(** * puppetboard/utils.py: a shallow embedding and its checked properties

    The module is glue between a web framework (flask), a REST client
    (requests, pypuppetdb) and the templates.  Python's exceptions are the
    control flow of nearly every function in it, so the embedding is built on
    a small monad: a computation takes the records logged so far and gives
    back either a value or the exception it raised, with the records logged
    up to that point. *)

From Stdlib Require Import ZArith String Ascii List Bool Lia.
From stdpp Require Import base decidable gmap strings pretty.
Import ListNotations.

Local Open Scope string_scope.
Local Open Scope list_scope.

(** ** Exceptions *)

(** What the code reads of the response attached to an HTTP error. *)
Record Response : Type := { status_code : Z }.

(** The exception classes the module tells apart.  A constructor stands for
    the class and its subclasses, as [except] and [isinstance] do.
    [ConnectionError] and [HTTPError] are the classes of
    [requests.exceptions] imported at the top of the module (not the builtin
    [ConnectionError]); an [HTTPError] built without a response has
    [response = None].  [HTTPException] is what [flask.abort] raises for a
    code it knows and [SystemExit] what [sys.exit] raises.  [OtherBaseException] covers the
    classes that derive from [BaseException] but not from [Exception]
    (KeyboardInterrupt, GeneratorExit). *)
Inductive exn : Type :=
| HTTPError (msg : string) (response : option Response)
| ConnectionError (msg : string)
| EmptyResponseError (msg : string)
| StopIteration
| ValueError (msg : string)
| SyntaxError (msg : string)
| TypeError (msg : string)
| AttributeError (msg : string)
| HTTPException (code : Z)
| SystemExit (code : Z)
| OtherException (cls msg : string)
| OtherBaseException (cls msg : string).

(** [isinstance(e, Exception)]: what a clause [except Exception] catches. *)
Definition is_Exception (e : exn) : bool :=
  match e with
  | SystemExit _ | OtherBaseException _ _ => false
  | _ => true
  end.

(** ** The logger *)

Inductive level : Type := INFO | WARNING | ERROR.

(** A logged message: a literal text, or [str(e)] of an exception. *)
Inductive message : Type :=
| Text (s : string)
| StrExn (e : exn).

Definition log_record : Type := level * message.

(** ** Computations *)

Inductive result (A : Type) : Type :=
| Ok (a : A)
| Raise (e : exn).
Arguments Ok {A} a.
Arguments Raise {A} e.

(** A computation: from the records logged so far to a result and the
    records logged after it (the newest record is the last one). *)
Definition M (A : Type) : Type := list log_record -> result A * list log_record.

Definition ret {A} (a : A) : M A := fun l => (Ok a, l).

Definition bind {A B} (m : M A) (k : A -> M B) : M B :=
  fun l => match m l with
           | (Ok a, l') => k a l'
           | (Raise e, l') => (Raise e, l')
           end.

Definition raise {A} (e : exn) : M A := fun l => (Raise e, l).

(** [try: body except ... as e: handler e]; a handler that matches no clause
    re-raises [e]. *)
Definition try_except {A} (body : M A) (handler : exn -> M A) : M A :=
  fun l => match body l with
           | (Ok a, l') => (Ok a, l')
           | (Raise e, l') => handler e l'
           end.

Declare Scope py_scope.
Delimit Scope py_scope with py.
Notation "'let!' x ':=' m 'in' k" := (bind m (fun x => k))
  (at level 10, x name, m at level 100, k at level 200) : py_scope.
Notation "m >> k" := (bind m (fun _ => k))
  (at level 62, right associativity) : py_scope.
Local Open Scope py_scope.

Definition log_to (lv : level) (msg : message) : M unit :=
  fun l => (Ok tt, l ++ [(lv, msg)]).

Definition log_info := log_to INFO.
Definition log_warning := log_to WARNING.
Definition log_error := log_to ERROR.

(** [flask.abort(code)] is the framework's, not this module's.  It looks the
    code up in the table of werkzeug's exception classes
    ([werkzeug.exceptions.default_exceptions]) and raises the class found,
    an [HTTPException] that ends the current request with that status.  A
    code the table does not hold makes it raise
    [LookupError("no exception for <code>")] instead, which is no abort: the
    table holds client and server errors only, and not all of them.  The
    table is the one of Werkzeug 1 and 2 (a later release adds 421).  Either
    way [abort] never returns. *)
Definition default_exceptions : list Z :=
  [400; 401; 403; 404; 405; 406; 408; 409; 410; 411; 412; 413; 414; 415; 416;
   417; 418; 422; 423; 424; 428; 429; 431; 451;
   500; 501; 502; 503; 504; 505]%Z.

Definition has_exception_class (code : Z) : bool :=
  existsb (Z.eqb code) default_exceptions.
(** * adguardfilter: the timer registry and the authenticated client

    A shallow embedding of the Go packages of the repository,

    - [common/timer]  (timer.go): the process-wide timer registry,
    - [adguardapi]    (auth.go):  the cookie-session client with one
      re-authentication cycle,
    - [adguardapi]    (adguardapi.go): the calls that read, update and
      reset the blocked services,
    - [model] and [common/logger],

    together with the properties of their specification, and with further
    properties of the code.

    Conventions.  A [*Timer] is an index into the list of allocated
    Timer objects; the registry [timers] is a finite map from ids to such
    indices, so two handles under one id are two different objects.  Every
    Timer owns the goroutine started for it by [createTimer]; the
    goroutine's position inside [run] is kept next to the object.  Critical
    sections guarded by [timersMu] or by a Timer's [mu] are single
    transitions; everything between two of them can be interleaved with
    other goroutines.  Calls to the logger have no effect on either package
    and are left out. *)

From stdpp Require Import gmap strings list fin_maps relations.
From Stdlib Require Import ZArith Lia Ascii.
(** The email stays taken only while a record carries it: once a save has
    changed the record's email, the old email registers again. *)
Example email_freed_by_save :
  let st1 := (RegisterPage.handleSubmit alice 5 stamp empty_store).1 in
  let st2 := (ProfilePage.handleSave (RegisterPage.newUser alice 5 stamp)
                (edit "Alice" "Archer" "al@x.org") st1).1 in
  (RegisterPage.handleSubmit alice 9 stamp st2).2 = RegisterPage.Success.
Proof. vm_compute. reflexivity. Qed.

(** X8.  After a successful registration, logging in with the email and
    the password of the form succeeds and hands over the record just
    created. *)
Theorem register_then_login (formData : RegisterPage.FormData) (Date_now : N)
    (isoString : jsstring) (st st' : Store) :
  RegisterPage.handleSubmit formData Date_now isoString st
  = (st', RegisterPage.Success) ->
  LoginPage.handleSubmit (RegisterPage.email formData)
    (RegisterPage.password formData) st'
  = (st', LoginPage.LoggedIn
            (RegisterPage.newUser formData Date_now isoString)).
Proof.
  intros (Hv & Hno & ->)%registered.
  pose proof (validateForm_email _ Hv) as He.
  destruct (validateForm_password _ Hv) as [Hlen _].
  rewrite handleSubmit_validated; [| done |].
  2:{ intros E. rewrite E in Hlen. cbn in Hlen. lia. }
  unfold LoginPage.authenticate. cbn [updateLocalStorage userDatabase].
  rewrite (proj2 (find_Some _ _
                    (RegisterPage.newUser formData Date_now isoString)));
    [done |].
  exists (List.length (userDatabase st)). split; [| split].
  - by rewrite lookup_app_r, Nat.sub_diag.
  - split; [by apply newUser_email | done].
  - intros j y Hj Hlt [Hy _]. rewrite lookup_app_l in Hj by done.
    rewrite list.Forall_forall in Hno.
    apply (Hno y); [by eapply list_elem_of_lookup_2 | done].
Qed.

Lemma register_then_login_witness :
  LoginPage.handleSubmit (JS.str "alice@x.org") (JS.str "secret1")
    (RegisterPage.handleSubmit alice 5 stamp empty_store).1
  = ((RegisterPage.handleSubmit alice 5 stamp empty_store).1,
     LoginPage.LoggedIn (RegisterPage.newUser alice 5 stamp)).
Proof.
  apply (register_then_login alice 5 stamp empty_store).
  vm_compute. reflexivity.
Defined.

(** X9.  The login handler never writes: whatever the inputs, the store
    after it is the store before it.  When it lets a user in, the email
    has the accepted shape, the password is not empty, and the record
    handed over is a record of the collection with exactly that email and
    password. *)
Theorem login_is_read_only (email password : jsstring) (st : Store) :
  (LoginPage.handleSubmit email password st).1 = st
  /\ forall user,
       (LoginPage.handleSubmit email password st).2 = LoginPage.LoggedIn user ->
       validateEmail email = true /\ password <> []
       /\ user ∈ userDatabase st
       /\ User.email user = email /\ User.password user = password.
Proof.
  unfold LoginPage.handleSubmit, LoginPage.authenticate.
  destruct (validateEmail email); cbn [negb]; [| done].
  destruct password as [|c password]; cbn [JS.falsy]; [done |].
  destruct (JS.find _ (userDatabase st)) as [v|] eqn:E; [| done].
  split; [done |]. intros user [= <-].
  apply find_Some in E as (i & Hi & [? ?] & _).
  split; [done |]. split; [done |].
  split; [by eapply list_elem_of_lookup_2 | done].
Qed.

====

**Task item**
Only those lines of the entries above that run from the line containing "AttributeError (msg : string)" to the line containing "l') => (Ok a, l')", both included, should be transcribed exactly.

**Answer below**
| AttributeError (msg : string)
| HTTPException (code : Z)
| SystemExit (code : Z)
| OtherException (cls msg : string)
| OtherBaseException (cls msg : string).

(** [isinstance(e, Exception)]: what a clause [except Exception] catches. *)
Definition is_Exception (e : exn) : bool :=
  match e with
  | SystemExit _ | OtherBaseException _ _ => false
  | _ => true
  end.

(** ** The logger *)

Inductive level : Type := INFO | WARNING | ERROR.

(** A logged message: a literal text, or [str(e)] of an exception. *)
Inductive message : Type :=
| Text (s : string)
| StrExn (e : exn).

Definition log_record : Type := level * message.

(** ** Computations *)

Inductive result (A : Type) : Type :=
| Ok (a : A)
| Raise (e : exn).
Arguments Ok {A} a.
Arguments Raise {A} e.

(** A computation: from the records logged so far to a result and the
    records logged after it (the newest record is the last one). *)
Definition M (A : Type) : Type := list log_record -> result A * list log_record.

Definition ret {A} (a : A) : M A := fun l => (Ok a, l).

Definition bind {A B} (m : M A) (k : A -> M B) : M B :=
  fun l => match m l with
           | (Ok a, l') => k a l'
           | (Raise e, l') => (Raise e, l')
           end.

Definition raise {A} (e : exn) : M A := fun l => (Raise e, l).

(** [try: body except ... as e: handler e]; a handler that matches no clause
    re-raises [e]. *)
Definition try_except {A} (body : M A) (handler : exn -> M A) : M A :=
  fun l => match body l with
           | (Ok a, l') => (Ok a, l')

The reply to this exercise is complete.